▶ **DATA SHOWN**
........
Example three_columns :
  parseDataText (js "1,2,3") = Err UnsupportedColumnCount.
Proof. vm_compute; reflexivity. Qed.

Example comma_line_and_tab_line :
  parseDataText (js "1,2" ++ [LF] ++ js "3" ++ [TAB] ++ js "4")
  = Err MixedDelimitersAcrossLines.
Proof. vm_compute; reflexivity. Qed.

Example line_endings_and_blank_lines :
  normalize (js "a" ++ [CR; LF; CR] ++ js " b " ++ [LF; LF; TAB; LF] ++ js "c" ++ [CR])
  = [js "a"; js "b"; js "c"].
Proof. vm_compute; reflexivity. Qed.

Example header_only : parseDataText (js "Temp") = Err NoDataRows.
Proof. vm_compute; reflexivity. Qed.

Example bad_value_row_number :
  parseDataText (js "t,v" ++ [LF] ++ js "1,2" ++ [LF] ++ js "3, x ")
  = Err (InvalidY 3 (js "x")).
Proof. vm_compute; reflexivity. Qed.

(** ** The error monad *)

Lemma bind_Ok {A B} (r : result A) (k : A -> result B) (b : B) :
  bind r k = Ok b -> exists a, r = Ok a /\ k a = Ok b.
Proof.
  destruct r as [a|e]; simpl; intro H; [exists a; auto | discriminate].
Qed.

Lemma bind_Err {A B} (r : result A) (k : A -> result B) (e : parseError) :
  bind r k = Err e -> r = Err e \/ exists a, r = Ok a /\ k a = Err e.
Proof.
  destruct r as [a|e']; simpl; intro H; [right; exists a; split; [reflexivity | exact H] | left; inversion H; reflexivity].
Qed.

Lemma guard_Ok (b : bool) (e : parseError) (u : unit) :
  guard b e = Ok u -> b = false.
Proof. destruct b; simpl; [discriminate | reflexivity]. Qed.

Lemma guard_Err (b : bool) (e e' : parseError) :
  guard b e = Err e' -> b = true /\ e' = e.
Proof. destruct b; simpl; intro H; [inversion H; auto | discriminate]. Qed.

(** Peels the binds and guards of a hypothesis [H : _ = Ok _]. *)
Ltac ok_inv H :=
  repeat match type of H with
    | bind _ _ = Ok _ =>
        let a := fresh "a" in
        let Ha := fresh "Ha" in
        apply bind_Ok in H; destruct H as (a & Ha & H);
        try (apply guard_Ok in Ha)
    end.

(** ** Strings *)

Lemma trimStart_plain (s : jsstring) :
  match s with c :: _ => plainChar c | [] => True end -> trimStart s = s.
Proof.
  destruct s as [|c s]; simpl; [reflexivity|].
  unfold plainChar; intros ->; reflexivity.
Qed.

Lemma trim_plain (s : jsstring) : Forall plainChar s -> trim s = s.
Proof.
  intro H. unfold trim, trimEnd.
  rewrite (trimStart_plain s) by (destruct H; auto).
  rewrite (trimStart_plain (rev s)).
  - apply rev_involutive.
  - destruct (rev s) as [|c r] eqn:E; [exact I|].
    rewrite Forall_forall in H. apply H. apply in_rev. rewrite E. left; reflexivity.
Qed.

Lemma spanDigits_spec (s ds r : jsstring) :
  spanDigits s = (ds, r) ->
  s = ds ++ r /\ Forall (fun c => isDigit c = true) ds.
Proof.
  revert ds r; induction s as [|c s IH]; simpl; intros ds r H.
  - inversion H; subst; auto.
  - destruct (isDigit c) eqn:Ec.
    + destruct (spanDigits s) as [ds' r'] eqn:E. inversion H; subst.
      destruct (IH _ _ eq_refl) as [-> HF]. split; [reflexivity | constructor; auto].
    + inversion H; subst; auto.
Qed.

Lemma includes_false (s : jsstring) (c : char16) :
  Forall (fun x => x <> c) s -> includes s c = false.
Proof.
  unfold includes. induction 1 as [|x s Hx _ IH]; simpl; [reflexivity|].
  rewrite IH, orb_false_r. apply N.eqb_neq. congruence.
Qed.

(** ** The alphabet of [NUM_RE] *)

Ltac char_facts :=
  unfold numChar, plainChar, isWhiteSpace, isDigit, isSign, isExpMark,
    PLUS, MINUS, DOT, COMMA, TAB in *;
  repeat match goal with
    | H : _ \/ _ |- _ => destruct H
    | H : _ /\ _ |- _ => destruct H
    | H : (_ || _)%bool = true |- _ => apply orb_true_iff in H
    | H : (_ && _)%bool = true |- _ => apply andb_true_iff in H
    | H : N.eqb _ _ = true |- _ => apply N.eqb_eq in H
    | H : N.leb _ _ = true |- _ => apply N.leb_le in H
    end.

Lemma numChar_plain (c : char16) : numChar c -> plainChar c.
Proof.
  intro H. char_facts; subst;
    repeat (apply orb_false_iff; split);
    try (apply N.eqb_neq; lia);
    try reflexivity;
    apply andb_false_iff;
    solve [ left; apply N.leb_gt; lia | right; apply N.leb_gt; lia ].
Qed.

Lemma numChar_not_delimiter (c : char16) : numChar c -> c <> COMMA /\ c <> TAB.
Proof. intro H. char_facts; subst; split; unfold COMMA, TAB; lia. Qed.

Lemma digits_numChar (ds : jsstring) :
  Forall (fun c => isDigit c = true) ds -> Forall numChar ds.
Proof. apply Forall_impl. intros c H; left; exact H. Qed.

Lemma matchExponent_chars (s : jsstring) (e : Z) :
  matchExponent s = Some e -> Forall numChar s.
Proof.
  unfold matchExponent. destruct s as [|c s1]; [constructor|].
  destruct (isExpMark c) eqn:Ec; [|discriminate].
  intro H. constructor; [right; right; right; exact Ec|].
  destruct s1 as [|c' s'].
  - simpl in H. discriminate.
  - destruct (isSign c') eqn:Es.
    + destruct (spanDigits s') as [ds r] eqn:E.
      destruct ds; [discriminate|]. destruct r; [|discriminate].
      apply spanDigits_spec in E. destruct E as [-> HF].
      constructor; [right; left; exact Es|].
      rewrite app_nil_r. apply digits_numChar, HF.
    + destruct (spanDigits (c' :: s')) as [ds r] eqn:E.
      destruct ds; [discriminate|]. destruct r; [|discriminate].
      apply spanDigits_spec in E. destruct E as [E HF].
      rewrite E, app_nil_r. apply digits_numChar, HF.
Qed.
........
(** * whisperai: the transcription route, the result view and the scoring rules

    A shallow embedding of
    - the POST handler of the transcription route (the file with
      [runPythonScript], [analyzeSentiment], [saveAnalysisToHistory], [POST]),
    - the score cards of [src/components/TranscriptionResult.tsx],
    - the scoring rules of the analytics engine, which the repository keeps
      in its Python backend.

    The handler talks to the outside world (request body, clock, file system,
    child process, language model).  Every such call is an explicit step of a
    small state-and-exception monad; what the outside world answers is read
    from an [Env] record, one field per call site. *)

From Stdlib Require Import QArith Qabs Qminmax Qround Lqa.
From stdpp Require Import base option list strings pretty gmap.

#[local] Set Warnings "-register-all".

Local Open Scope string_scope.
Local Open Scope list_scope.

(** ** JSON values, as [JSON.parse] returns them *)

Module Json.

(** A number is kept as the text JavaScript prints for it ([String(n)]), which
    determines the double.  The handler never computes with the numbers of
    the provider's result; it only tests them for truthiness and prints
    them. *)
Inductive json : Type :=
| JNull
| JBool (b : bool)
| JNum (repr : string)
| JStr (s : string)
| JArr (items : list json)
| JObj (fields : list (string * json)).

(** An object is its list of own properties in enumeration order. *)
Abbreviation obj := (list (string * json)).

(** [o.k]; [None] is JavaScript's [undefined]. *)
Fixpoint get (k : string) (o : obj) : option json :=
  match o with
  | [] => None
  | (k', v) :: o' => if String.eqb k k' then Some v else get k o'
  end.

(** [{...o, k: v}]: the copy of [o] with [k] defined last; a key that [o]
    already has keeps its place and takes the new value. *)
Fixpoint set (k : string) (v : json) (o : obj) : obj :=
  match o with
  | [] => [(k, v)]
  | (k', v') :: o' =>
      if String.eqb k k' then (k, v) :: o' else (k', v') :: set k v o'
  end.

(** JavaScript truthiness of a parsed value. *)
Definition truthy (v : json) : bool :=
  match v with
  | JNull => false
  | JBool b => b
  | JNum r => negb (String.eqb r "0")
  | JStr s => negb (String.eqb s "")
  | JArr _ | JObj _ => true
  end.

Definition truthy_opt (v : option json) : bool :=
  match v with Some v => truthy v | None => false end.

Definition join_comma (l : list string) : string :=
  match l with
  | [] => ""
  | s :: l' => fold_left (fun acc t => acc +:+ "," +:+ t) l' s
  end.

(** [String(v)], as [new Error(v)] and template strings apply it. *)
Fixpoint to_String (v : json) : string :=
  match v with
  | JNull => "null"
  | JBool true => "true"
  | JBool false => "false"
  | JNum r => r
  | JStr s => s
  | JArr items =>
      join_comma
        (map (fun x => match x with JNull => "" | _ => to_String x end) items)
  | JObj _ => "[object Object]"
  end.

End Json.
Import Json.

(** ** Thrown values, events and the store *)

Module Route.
........
▶ **INSTRUCTIONS TO FOLLOW**
Beginning with the line holding "(** Peels the" and ending with the line holding "Lemma trimStart_plain (s", write out the stretch of material above exactly; add no further lines.

▶ **RESPONSE BELOW**
(** Peels the binds and guards of a hypothesis [H : _ = Ok _]. *)
Ltac ok_inv H :=
  repeat match type of H with
    | bind _ _ = Ok _ =>
        let a := fresh "a" in
        let Ha := fresh "Ha" in
        apply bind_Ok in H; destruct H as (a & Ha & H);
        try (apply guard_Ok in Ha)
    end.

(** ** Strings *)

Lemma trimStart_plain (s : jsstring) :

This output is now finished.